Un chemin d’attaque n’est donc pas simplement une liste de vulnérabilités ou de configurations hasardeuses, mais bel et bien un enchainement logique de celles-ci permettant de prendre le contrôle d’un environnement.

Pourquoi Active Directory est-il particulièrement vulnérable ?

Des chemins d’attaques existent pour tous les systèmes de gestion des identités et des accès (IAM). En effet, prendre le contrôle d’une plateforme IAM permet de s’octroyer les pleins droits sur les systèmes et les données d’une organisation.

Pour Active Directory en particulier, le problème est encore plus important. Tout d’abord, Active Directory est le service d’annuaire LDAP le plus répandu au monde, utilisé par près de 95 % des entreprises du classement Fortune 1000. Cela signifie que les attaquants ayant les connaissances et l’expérience requises pour exploiter des chemins d’attaque AD disposent d’un grand nombre de cibles potentielles.

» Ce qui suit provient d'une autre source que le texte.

(** A new Job starts its life cycle as [queued]. *)
Definition job_new (j : Job) : Prop := status_path (value QUEUED) (j_status j).

Definition attempt_frame (a : JobAttempt) :=
  (a_id a, a_job_id a, a_worker_id a, a_attempt_number a, a_engine_mode a, a_rvc_commit_hash a,
   (a_execution_provenance_version a, a_job_config_sha256 a, a_runtime_image_digest a,
    a_runtime_asset_manifest_sha256 a, a_started_at a)).

Record attempt_evolves (a a' : JobAttempt) : Prop := mkAttemptEvolves {
  ae_frame : attempt_frame a' = attempt_frame a;
  ae_final : is_Some (a_finished_at a) → a' = a }.

#[export] Instance attempt_evolves_PreOrder : PreOrder attempt_evolves.
Proof.
  split; [done|]. intros x y z [F1 E1] [F2 E2]. split; [congruence|].
  intros Hf. pose proof (E1 Hf) as ->. auto.
Qed.

Record lease_evolves (l l' : JobLease) : Prop := mkLeaseEvolves {
  le_frame : (l_id l', l_job_id l', l_attempt_id l', l_worker_id l') =
             (l_id l, l_job_id l, l_attempt_id l, l_worker_id l);
  le_expiry : l_expires_at l <= l_expires_at l';
  le_final : l_active l = false → l' = l }.

#[export] Instance lease_evolves_PreOrder : PreOrder lease_evolves.
Proof.
  split; [by constructor|]. intros x y z [F1 X1 E1] [F2 X2 E2]. split; [congruence|lia|].
  intros Hf. pose proof (E1 Hf) as ->. auto.
Qed.

(** ** Tables *)

Section table.
  Context {A : Type} (new : A → Prop) (R : relation A).
  Hypothesis new_stable : ∀ a a', new a → R a a' → new a'.
  Context `{!PreOrder R}.
  Implicit Types (T : gmap string A).

(** A row appears as a new one, changes along [R], or is absent. *)
Definition row_step (o o' : option A) : Prop :=
  match o, o' with
  | None, None => True
  | None, Some a => new a
  | Some a, Some b => R a b
  | Some _, None => False
  end.

Definition table_step T T' : Prop := ∀ k, row_step (T !! k) (T' !! k).

Lemma table_step_refl T : table_step T T.
Proof using PreOrder0. intros k. by destruct (T !! k); simpl. Qed.

Lemma table_step_trans T1 T2 T3 : table_step T1 T2 → table_step T2 T3 → table_step T1 T3.
Proof using All.
  intros H1 H2 k. specialize (H1 k). specialize (H2 k). unfold row_step in *.
  destruct (T1 !! k), (T2 !! k), (T3 !! k); try done; [by etrans|by eapply new_stable].
Qed.

Lemma table_step_insert T T' k a' :
  table_step T T' → row_step (T !! k) (Some a') → table_step T (<[k := a']> T').
Proof using Type.
  intros H1 H2 k'. destruct (decide (k = k')) as [<-|Hne].
  - by rewrite lookup_insert_eq.
  - rewrite lookup_insert_ne by done. apply H1.
Qed.

(** A row already read from the later table changes. *)
Lemma table_step_update T T' k a a' :
  table_step T T' → T' !! k = Some a → R a a' → table_step T (<[k := a']> T').
Proof using All.
  intros H1 Hk HR. apply table_step_insert; [done|]. specialize (H1 k). rewrite Hk in H1.
  unfold row_step in *. destruct (T !! k); [by etrans|by eapply new_stable].
Qed.

Lemma table_step_lookup T T' k a :
  table_step T T' → T !! k = Some a → ∃ a', T' !! k = Some a' ∧ R a a'.
Proof using Type.
  intros H1 Hk. specialize (H1 k). rewrite Hk in H1. destruct (T' !! k) as [a'|]; [|done].
  by exists a'.
Qed.
End table.

Definition jobs_step : relation (gmap string Job) := table_step job_new job_evolves.
Definition attempts_step : relation (gmap string JobAttempt) :=
  table_step (λ _, True) attempt_evolves.
Definition leases_step : relation (gmap string JobLease) := table_step (λ _, True) lease_evolves.

Lemma job_new_stable j j' : job_new j → job_evolves j j' → job_new j'.
Proof. intros Hn [_ Hs _]%job_evolves_soft. unfold job_new. by etrans. Qed.

(** ** Accounts *)

(** The columns of a User that authorise what the account does. *)
Definition authority (u : User) := (u_role u, u_disabled u, u_password_hash u).

(** The same row, or a later version of it; whatever changes the authority of an account
    gives its access tokens a new version. *)
Record user_later (u u' : User) : Prop := mkUserLater {
  ul_frame : (u_id u', u_email u', u_created_at u') = (u_id u, u_email u, u_created_at u);
  ul_row : u_row_version u < u_row_version u';
  ul_token : u_access_token_version u <= u_access_token_version u';
  ul_authority : authority u' = authority u ∨
                 u_access_token_version u < u_access_token_version u' }.
Definition user_evolves (u u' : User) : Prop := u' = u ∨ user_later u u'.

#[export] Instance user_evolves_PreOrder : PreOrder user_evolves.
Proof.
  split; [by left|]. intros x y z [->|[F1 R1 T1 A1]] [->|[F2 R2 T2 A2]];
    [by left|by right; split..|].
  right. split; [congruence|lia|lia|]. destruct A1 as [A1|?]; [|right; lia].
  destruct A2 as [A2|?]; [left; congruence|right; lia].
Qed.

Definition users_step : relation (gmap string User) := table_step (λ _, True) user_evolves.

(** The bootstrap counter grows, and its outcome is recorded once. *)
Definition bootstrap_step (o o' : option AdminBootstrapState) : Prop :=
  match o, o' with
  | None, _ => True
  | Some _, None => False
  | Some b, Some b' =>
      bs_lock_version b <= bs_lock_version b' ∧
      (is_Some (bs_admin_user_id b) → bs_admin_user_id b' = bs_admin_user_id b ∧
                                      bs_completed_at b' = bs_completed_at b)
  end.

#[export] Instance bootstrap_step_PreOrder : PreOrder bootstrap_step.
Proof.
  split; [by intros [b|]; [split|]|]. intros [x|] [y|] [z|]; simpl; try done.
  intros [L1 H1] [L2 H2]. split; [lia|]. intros Hx. destruct (H1 Hx) as [E1 E2].
  rewrite <-E1 in Hx. destruct (H2 Hx). split; congruence.
Qed.

(** Types and keys of the account tables: what their constraints declare. *)
Record AccountsInv (d : DB) : Prop := mkAccountsInv {
  ai_key : ∀ k u, users d !! k = Some u → u_id u = k;
  ai_email : ∀ k1 u1 k2 u2, users d !! k1 = Some u1 → users d !! k2 = Some u2 →
    u_email u1 = u_email u2 → k1 = k2;
  ai_role : ∀ k u, users d !! k = Some u → role_allowed (u_role u) = true;
  ai_versions : ∀ k u, users d !! k = Some u →
    1 <= u_row_version u ∧ 1 <= u_access_token_version u;
  ai_operation : ∀ k o, admin_operations d !! k = Some o →
    k = (op_actor_id o, op_idempotency_key_hash o) ∧ ur_id (op_response o) = op_resource_id o ∧
    is_Some (users d !! op_actor_id o) ∧ is_Some (users d !! op_resource_id o);
  ai_revoked : ∀ k t, revoked_tokens d !! k = Some t →
    rt_jti t = k ∧ is_Some (users d !! rt_user_id t);
  ai_bootstrap : ∀ b id, bootstrap_state d = Some b → bs_admin_user_id b = Some id →
    is_Some (users d !! id) }.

De plus, ils disposent d’un large éventail d’outils développés spécifiquement pour exploiter les vulnérabilités intrinsèques d’Active Directory et de Windows, tels que BloodHound, Mimikatz et Responder pour les plus connus.

Pour chaque Active Directory, il existe au minimum un chemin d’attaque exploitable. La plupart du temps, c’est beaucoup plus que cela du fait de la complexité, du manque de transparence des paramétrages de l’AD et de la dette technique accumulée au cours de ses plus de vingt années d’exploitation.

La gestion des autorisations peut être directe (pour un compte), indirecte (via une appartenance à un groupe), dérivée (via des appartenances de groupes imbriqués), explicite (directement sur l’objet concerné) ou encore héritée (depuis un objet parent de l’objet concerné), etc.

De plus, les Stratégies de Groupe (GPO) permettent d’appliquer massivement des milliers de paramètres avec différents niveaux de filtrage. Il est extrêmement compliqué, voire quasiment impossible de savoir qui a le droit de faire quoi sur un tel environnement.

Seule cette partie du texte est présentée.